● Task
Return only the lines of the listing below that run from the line with "tick fill_index taker_nonce;" through the line with "sa_weighted_price : Z;", both ends included, exactly as written.

---------------

(** [entry(market).or_default()] on each per-market map. *)
Definition book_of (st : AppState) (m : MarketId) : OrderBook := default Book.new (books st !! m).
Definition tape_of (st : AppState) (m : MarketId) : TradeTape :=
  default tape_default (market_data st !! m).
Definition maker_of (st : AppState) (m : MarketId) : BackstopState :=
  default state_default (backstop st !! m).
Definition put_book (st : AppState) (m : MarketId) (b : OrderBook) : AppState :=
  set_books st (<[m := b]> (books st)).
Definition put_maker (st : AppState) (m : MarketId) (s : BackstopState) : AppState :=
  set_backstop st (<[m := s]> (backstop st)).
Definition index_market (st : AppState) (k : Key) (m : MarketId) : AppState :=
  set_portfolio_markets st
    (<[k := default ∅ (portfolio_markets st !! k) ∪ {[ m ]}]> (portfolio_markets st)).

(** ** Gates *)

(** The low 8 bytes of the address. *)
Definition signer_owner_id (signer : Address) : OwnerId := as_u64 signer.

Definition accept_nonce (st : AppState) (signer nonce : Z) : result AppState ApiError :=
  let accepted := set_last_nonce st (<[signer := nonce]> (last_nonce st)) in
  match last_nonce st !! signer with
  | Some last => if decide (nonce ≤ last) then Err (NonceReplay nonce last) else Ok accepted
  | None => Ok accepted
  end.

Definition register_owner (st : AppState) (signer : Address) : AppState :=
  set_owner_addresses st (<[signer_owner_id signer := signer]> (owner_addresses st)).

Definition should_prove (traded_qty : Z) : bool := bool_decide (NOTIONAL_THRESHOLD ≤ traded_qty).

(** The loop of [chunk_for_batching]: the chunks emitted so far and the current one. *)
Definition chunk_step {A} (acc : list (list A) * list A) (w : A) : list (list A) * list A :=
  let current := acc.2 ++ [w] in
  if decide (length current = MAX_BATCH_SIZE) then (acc.1 ++ [current], []) else (acc.1, current).

Definition chunk_for_batching {A} (witnesses : list A) : list (list A) :=
  let '(chunks, current) := foldl chunk_step ([], []) witnesses in
  if decide (current = []) then chunks else chunks ++ [current].

(** ** Matching and the backstop's rescue *)

Definition new_order (p : OrderPayload) (owner : OwnerId) : NewOrder :=
  {| no_side := common_side (op_side p); no_tick := op_tick p; no_qty := op_qty p;
     no_owner := owner; no_tif := op_tif p; post_only := op_post_only p |}.

Definition submit_order (st : AppState) (m : MarketId) (o : NewOrder) (now : Z) :
    exec (SubmitResult * AppState) :=
  '(r, b) ← Book.submit (book_of st m) o now; Ret (r, put_book st m b).

(** The quote is taken only when it covers the whole request. *)
Definition serve_whole (s : BackstopState) (cfg : BackstopConfig) (side : Side) (requested : Z) :
    exec (BackstopState * option (Z * Z)) :=
  q ← quote_and_check s cfg side requested;
  Ret match q with
      | Some (price, filled) =>
          if decide (filled = requested) then (commit_fill s side filled, Some (price, filled))
          else (s, None)
      | None => (s, None)
      end.

Definition backstop_fill (price filled requested : Z) : Fill :=
  {| maker_id := 2 ^ 32 - 1; maker_owner := BACKSTOP_OWNER_ID; f_tick := price; f_qty := filled;
     maker_filled := true; maker_size_before := filled; taker_size_before := requested |}.

(** A fill pushed onto the result, with the two flags it may clear. *)
Definition with_fill (r : SubmitResult) (f : Fill) (id : option OrderId) (qty : Qty) :
    SubmitResult :=
  {| fills := fills r ++ [f]; resting_id := id; resting_qty := qty; expired := expired r;
     self_trade_cancelled := self_trade_cancelled r; post_only_rejected := post_only_rejected r;
     fill_or_kill_failed := false |}.

Definition is_ioc (tif : TimeInForce) : bool :=
  match tif with ImmediateOrCancel => true | _ => false end.

(** Demand the book dropped: the leftover of an immediate order, or a failed fill-or-kill. *)
Definition rescue_dropped (cfg : BackstopConfig) (st : AppState) (m : MarketId) (o : NewOrder)
    (r : SubmitResult) (requested : Z) : exec (SubmitResult * AppState) :=
  '(s, accepted) ← (if fill_or_kill_failed r
                    then serve_whole (maker_of st m) cfg (no_side o) requested
                    else try_fill (maker_of st m) cfg (no_side o) requested);
  let st := put_maker st m s in
  Ret (match accepted with
       | Some (price, filled) =>
           with_fill r (backstop_fill price filled requested) (resting_id r) (resting_qty r)
       | None => r
       end, st).

(** Demand that just came to rest: taken whole, and the resting order cancelled. *)
Definition rescue_resting (cfg : BackstopConfig) (st : AppState) (m : MarketId) (o : NewOrder)
    (r : SubmitResult) (id : OrderId) : exec (SubmitResult * AppState) :=
  let qty := resting_qty r in
  '(s, accepted) ← serve_whole (maker_of st m) cfg (no_side o) qty;
  let st := put_maker st m s in
  match accepted with
  | Some (price, filled) =>
      '(_, b) ← Book.cancel (book_of st m) id;
      Ret (with_fill r (backstop_fill price filled qty) None 0, put_book st m b)
  | None => Ret (r, st)
  end.

Definition rescue (cfg : BackstopConfig) (st : AppState) (m : MarketId) (o : NewOrder)
    (r : SubmitResult) : exec (SubmitResult * AppState) :=
  let filled_qty := foldl u64_add 0 (f_qty <$> fills r) in
  let leftover := sat_u 64 (no_qty o - filled_qty) in
  if (is_ioc (no_tif o) && bool_decide (0 < leftover)) || fill_or_kill_failed r then
    rescue_dropped cfg st m o r (if fill_or_kill_failed r then no_qty o else leftover)
  else match resting_id r with
       | Some id => rescue_resting cfg st m o r id
       | None => Ret (r, st)
       end.

Definition match_order (cfg : BackstopConfig) (st : AppState) (m : MarketId) (o : NewOrder)
    (now : Z) : exec (SubmitResult * AppState) :=
  '(r, st) ← submit_order st m o now; rescue cfg st m o r.

(** Every print goes on the tape and into the backstop's history. *)
Definition record_prints (st : AppState) (m : MarketId) (fs : list Fill) (now : Z) : AppState :=
  if decide (fs = []) then st
  else
    let tape := foldl (λ t f, MarketData.record t now (f_tick f) (f_qty f)) (tape_of st m) fs in
    let s := foldl (λ s f, record_price s (f_tick f)) (maker_of st m) fs in
    put_maker (set_market_data st (<[m := tape]> (market_data st))) m s.

(** ** Accounting of the fills *)

Section handlers.
Context `{I : I256} (load_sealed : Key → MarketId → option (SealedBlob * Z)).
Context (portfolio_key : Address → Key) (keccak256 : list Z → Z) (dep : Deployment).

Definition sealed_params_after (st : AppState) (k : Key) (m : MarketId) : SealedBlob :=
  match cached_sealed_params (position_cache st) k m with
  | Some params => Sealed params
  | None => EmptyBytes
  end.

(** One fold with its realized result queued for [trader]. *)
Definition fold_and_queue (st : AppState) (trader : Address) (m : MarketId) (is_buy : bool)
    (tick qty current_funding default_leverage extra : Z) : exec (AppState * Z) :=
  '(cache, (delta, realized)) ←
    load_and_fold load_sealed (position_cache st) (portfolio_key trader) m is_buy tick qty
      current_funding default_leverage extra;
  pending ← queue_realized_pnl (collateral_check dep) (pending_realized_pnl st) trader
              (realized_delta_to_usd realized m);
  Ret (set_positions st cache pending, delta).

Definition build_maker_leg (st : AppState) (taker : Address) (taker_nonce : Z) (fill_index : nat)
    (m : MarketId) (tick qty : Z) (taker_is_buy : bool) (owner : OwnerId) (maker : Address)
    (current_funding : Z) : exec (AppState * MakerFill) :=
  '(st, delta) ← fold_and_queue st maker m (negb taker_is_buy) tick qty current_funding 20 0;
  Ret (st, {| mf_match_id := match_id_for keccak256 taker owner m tick fill_index taker_nonce;
              mf_portfolio_key := portfolio_key maker; mf_collateral_delta := delta;
              mf_sealed_params := sealed_params_after st (portfolio_key maker) m |}).

(** What the sweep over the fills accumulates. *)
Record SweepAcc := {
  sa_legs : list MakerFill;
  sa_collateral_delta : Z;
  sa_weighted_price : Z;
  sa_provable : list MatchWitness;
}.

Definition is_buy (s : OrderSide) : bool := match s with Buy => true | Sell => false end.

Definition match_witness (p : OrderPayload) (f : Fill) : MatchWitness :=
  let taker_is_buy := is_buy (op_side p) in
  {| mw_side_a := taker_is_buy; mw_price_a := op_tick p; mw_size_a := taker_size_before f;
     mw_side_b := negb taker_is_buy; mw_price_b := f_tick f; mw_size_b := maker_size_before f;
     mw_match_price := f_tick f; mw_match_size := f_qty f |}.

(** The body of the loop over [result.fills]. *)
Definition settle_fill (p : OrderPayload) (signer : Address) (prior_volume current_funding : Z)
    (fill_index : nat) (st : AppState) (acc : SweepAcc) (f : Fill) : exec (AppState * SweepAcc) :=
  let m := op_market_id p in
  let taker_is_buy := is_buy (op_side p) in
  let provable := if should_prove (f_qty f) then sa_provable acc ++ [match_witness p f]
                  else sa_provable acc in
  match owner_addresses st !! maker_owner f with
  | None => Ret (st, {| sa_legs := sa_legs acc; sa_collateral_delta := sa_collateral_delta acc;
                        sa_weighted_price := sa_weighted_price acc; sa_provable := provable |})
  | Some maker =>
      '(st, leg) ← build_maker_leg st signer (op_nonce p) fill_index m (f_tick f) (f_qty f)
                     taker_is_buy (maker_owner f) maker current_funding;
      let st := index_market st (mf_portfolio_key leg) m in
      let notional := u128_mul (f_tick f) (f_qty f) in
      fee ← expect (i256_try_from (Fees.taker_fee notional prior_volume));
      '(st, fold_delta) ← fold_and_queue st signer m taker_is_buy (f_tick f) (f_qty f)
                            current_funding (op_leverage p) fee;
      delta ← i256_add (sa_collateral_delta acc) fold_delta;
      Ret (st, {| sa_legs := sa_legs acc ++ [leg]; sa_collateral_delta := delta;
                  sa_weighted_price := u128_add (sa_weighted_price acc) notional;
                  sa_provable := provable |})
  end.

---------------

● Exercise result
  Ret (st, {| mf_match_id := match_id_for keccak256 taker owner m tick fill_index taker_nonce;
              mf_portfolio_key := portfolio_key maker; mf_collateral_delta := delta;
              mf_sealed_params := sealed_params_after st (portfolio_key maker) m |}).

(** What the sweep over the fills accumulates. *)
Record SweepAcc := {
  sa_legs : list MakerFill;
  sa_collateral_delta : Z;
  sa_weighted_price : Z;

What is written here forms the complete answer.